Of course, in the grand scheme of things, this still adds to the overall worth of the UFC and, therefore, adds more money into the pool for fighters to earn. 

For a fighter to earn sponsorship money, it will have to come from sources outside of the UFC. For example, fighters often get sponsored by sportsbooks, clothing companies or supplements. McGregor is the most notable sponsored UFC athlete, as he has been sponsored by Burger King, Beats By Dre and Wynn Resorts, to name a few.

The more a fighter is known to the general public, the more sponsors they will get, so once again, those lesser-known fighters are unlikely to get sponsors until they make it deeper into the public eye.
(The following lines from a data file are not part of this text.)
(* ===== verification/BoardText.v ===== *)
(** Text of the project board: the [str] methods its code uses, and the
    normaliser through which text enters the board.

    Models [domain/project_board/value_objects/board_text.rs].  A [str] is the
    list of its scalar values; a prefix of ASCII characters has as many bytes as
    characters, so the byte offsets of the source are character offsets here. *)

From Stdlib Require Import Ascii.
From stdpp Require Import pretty.
From S2P Require Import Prelude.

(** * [str] and [char] *)

Definition is_ascii_digit (c : N) : bool := ((48 <=? c) && (c <=? 57))%N.
Definition is_ascii_lowercase (c : N) : bool := ((97 <=? c) && (c <=? 122))%N.
Definition is_ascii_uppercase (c : N) : bool := ((65 <=? c) && (c <=? 90))%N.
Definition is_ascii_alphabetic (c : N) : bool := is_ascii_lowercase c || is_ascii_uppercase c.
Definition is_ascii_alphanumeric (c : N) : bool := is_ascii_alphabetic c || is_ascii_digit c.
Definition is_ascii_punctuation (c : N) : bool :=
  ((33 <=? c) && (c <=? 47) || (58 <=? c) && (c <=? 64) || (91 <=? c) && (c <=? 96)
   || (123 <=? c) && (c <=? 126))%N.

Definition to_ascii_lowercase_char (c : N) : N := if is_ascii_uppercase c then (c + 32)%N else c.
Definition to_ascii_lowercase (t : text) : text := to_ascii_lowercase_char <$> t.
Definition eq_ignore_ascii_case (a b : text) : bool :=
  bool_decide (to_ascii_lowercase a = to_ascii_lowercase b).

Definition char_in (c : N) (set : text) : bool := existsb (N.eqb c) set.

Definition text_eqb (a b : text) : bool := bool_decide (a = b).

Fixpoint strip_prefix (p t : text) : option text :=
  match p, t with
  | [], _ => Some t
  | c :: p', d :: t' => if (c =? d)%N then strip_prefix p' t' else None
  | _ :: _, [] => None
  end.

Definition starts_with (p t : text) : bool :=
  match strip_prefix p t with Some _ => true | None => false end.

Definition strip_suffix (p t : text) : option text :=
  match strip_prefix (rev p) (rev t) with Some r => Some (rev r) | None => None end.

Definition ends_with (p t : text) : bool :=
  match strip_suffix p t with Some _ => true | None => false end.

(** [str::contains] of a string. *)
Fixpoint contains (p t : text) : bool :=
  starts_with p t || match t with [] => false | _ :: t' => contains p t' end.

(** [str::split] on a non-empty string; [skip] characters of the last match are
    still to pass, and [cur] holds the current piece, reversed. *)
Fixpoint split_go (sep : text) (skip : nat) (cur t : text) : list text :=
  match t with
  | [] => [rev cur]
  | c :: t' =>
      match skip with
      | S k => split_go sep k cur t'
      | 0 => if starts_with sep t then rev cur :: split_go sep (length sep - 1) [] t'
             else split_go sep 0 (c :: cur) t'
      end
  end.
Definition split (sep t : text) : list text := split_go sep 0 [] t.

Definition NL : N := 10%N.
Definition CR : N := 13%N.
Definition SP : N := 32%N.
Definition TAB : N := 9%N.

Definition split_lines (t : text) : list text := split [NL] t.

Fixpoint join (sep : text) (l : list text) : text :=
  match l with
  | [] => []
  | [x] => x
  | x :: l' => x ++ sep ++ join sep l'
  end.

(** [str::replace], a split and a join. *)
Definition replace (sep by_ t : text) : text := join by_ (split sep t).

Fixpoint split_once (sep : N) (t : text) : option (text * text) :=
  match t with
  | [] => None
  | c :: t' => if (c =? sep)%N then Some ([], t')
               else match split_once sep t' with Some (a, b) => Some (c :: a, b) | None => None end
  end.

Fixpoint rsplit_once (sep t : text) : option (text * text) :=
  match t with
  | [] => None
  | c :: t' =>
      match rsplit_once sep t' with
      | Some (a, b) => Some (c :: a, b)
      | None => match strip_prefix sep t with Some b => Some ([], b) | None => None end
      end
  end.

Fixpoint trim_start_matches (f : N → bool) (t : text) : text :=
  match t with [] => [] | c :: t' => if f c then trim_start_matches f t' else t end.
Definition trim_end_matches (f : N → bool) (t : text) : text := rev (trim_start_matches f (rev t)).
Definition trim_matches (f : N → bool) (t : text) : text := trim_end_matches f (trim_start_matches f t).
Definition trim (t : text) : text := trim_matches is_whitespace t.

Fixpoint take_while_chars (f : N → bool) (t : text) : text :=
  match t with [] => [] | c :: t' => if f c then c :: take_while_chars f t' else [] end.

(** [str::lines]: the pieces between line ends, without a final empty one and
    without a trailing carriage return. *)
Definition lines_of (t : text) : list text :=
  let pieces := split_lines t in
  let pieces := match rev pieces with [] :: r => rev r | _ => pieces end in
  (λ l, match strip_suffix [CR] l with Some l' => l' | None => l end) <$> pieces.

(** [n.to_string()]. *)
Definition decimal (n : N) : text := tx (pretty n).

(** [str::split_whitespace]. *)
Definition split_whitespace (t : text) : list text :=
  filter (λ w, w ≠ []) (split_lines ((λ c, if is_whitespace c then NL else c) <$> t)).

(** * The normaliser *)

Module board_text.

Definition CHAT_SPACES : text := [160; 8239; 8199; 12288]%N.
Definition LINE_BREAKS : text := [13; 8232; 8233; 133; 11]%N.
Definition SAFE_PUNCTUATION : text :=
  (33 :: 34 :: tx "#$%&'()*+,-./:;<=>?@[]^_`{|}~")%N.
Definition CLOSING_INDENT : nat := 3.
Definition CODE_INDENT : nat := 4.

Definition chat (c : N) : bool := char_in c CHAT_SPACES.
Definition spacing (c : N) : bool := (c =? SP)%N || (c =? TAB)%N.
Definition blank (line : text) : bool := forallb spacing line.
Definition has_chat (line : text) : bool := existsb chat line.

Definition plain_spaces (t : text) : text := (λ c, if chat c then SP else c) <$> t.

Definition line_ends (raw : text) : text :=
  (λ c, if char_in c LINE_BREAKS then NL else c) <$> replace [CR; NL] [NL] raw.

(** One line of text as the board keeps it. *)
Definition line (raw : text) : text :=
  trim_matches (λ c, (c =? SP)%N || (c =? NL)%N)
    ((λ c, if (c =? TAB)%N then SP else c) <$> plain_spaces (line_ends raw)).

(** What a normaliser may change, and the characters it never does. *)
Definition normalised_spacing (c : N) : bool :=
  spacing c || (c =? NL)%N || chat c || char_in c LINE_BREAKS.
Definition unchanged (t : text) : text := filter (λ c, normalised_spacing c = false) t.

(** A discussion message as the board keeps it; [None] is a failed
    [debug_assert!]. *)
Definition message (raw : text) : option text :=
  let normal := join [NL] (filter (λ kept, kept ≠ []) (line <$> split_lines (line_ends raw))) in
  if text_eqb (unchanged normal) (unchanged raw) then Some normal else None.

Definition container_mark (c : N) : bool :=
  char_in c (TAB :: tx " >-*+.)") || is_ascii_digit c.

Inductive HtmlEnd := BlankLine | OwnClose.

#[export] Instance HtmlEnd_eq_dec : EqDecision HtmlEnd.
Proof. solve_decision. Defined.

Definition html_block (line : text) : option HtmlEnd :=
  let rest := trim_start_matches container_mark line in
  opener ← strip_prefix (tx "<") rest;
  let tag := match opener with
             | [] => false
             | c :: _ => is_ascii_alphabetic c || char_in c (tx "/!?")
             end in
  let lower := to_ascii_lowercase opener in
  let lasting := existsb (λ start, starts_with (tx start) lower)
                   ["!"; "?"; "pre"; "script"; "style"; "textarea"]%string in
  if tag then Some (if lasting then OwnClose else BlankLine) else None.

Definition links (line : text) : bool := contains (tx "](") line || contains (tx "]:") line.

Definition defines_footnote (line : text) : bool :=
  let rest := trim_start_matches container_mark line in
  starts_with (tx "[^") rest && contains (tx "]:") rest.

Definition may_be_indented_code (line : text) : bool :=
  let prefix := take_while_chars container_mark line in
  char_in TAB prefix || contains (replicate CODE_INDENT SP) prefix.

(** An open fence. *)
Record Fence := mkFence {
  fe_mark : N;
  fe_length : nat;
  fe_quotes : nat;
  fe_at_margin : bool;
}.

Definition count_char (c : N) (t : text) : nat := length (filter (λ d, d = c) t).

Definition opened_by (line : text) : option Fence :=
  let prefix := take_while_chars container_mark line in
  let rest := drop (length prefix) line in
  match rest with
  | [] => None
  | mark :: _ =>
      if char_in mark (tx "`~") then
        let len := length (take_while_chars (N.eqb mark) rest) in
        let info := drop len rest in
        if (3 <=? len) && ((mark =? 126)%N || negb (char_in 96%N info))
        then Some (mkFence mark len (count_char 62%N prefix) (bool_decide (prefix = [])))
        else None
      else None
  end.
The only aspect of payment that remains the same for every fighter on the UFC roster is a performance bonus. A fighter will earn $50,000 if they earn a Performance of the Night bonus, which is handed to them by the organization if those in power believe a fighter put on one of the best performances of the night.

The same applies for a Fight of the Night bonus, where both fighters - regardless of the result - earn $50,000 for being in the best fight of that card, according to Dana White.

There were previous bonuses of $50,000 for Knockout of the Night and Submission of the Night, but since UFC Fight Night 36, the UFC has discontinued these bonuses and only the Performance of the Night and Fight of the Night prizes are up for grabs on each UFC fight card.

Are UFC Fighters Underpaid?

This ultimately depends on a few variables. First, the incredible wealth of McGregor and the growth of the UFC in the past decade has blurred the lines quite a lot in terms of the money going around in the organization.

Simply put, there is not enough attention on unranked fighters and not enough subscriptions and eyes watching them to justify such incredible payment. At the same time, for example, should a fighter agree to a four-fight deal and earn between $10,000 and $30,000 per fight, there is a chance he or she could take home a maximum of $120,000 for what is effectively four nights worth of work.

As well as this, should said fighter earn at least one Performance of the Night or Fight of the Night bonus in this time, they could get closer to the $200,000 mark. 

For example, light heavyweight contender, Paul Craig, has had 15 fights in the UFC but spent much of that time outside of the Top 10 and, therefore, hasn't earned a great deal from his agreed contract. On the other hand, he has secured seven Performance of the Night bonuses in this time and subsequently earned $350,000 from this alone.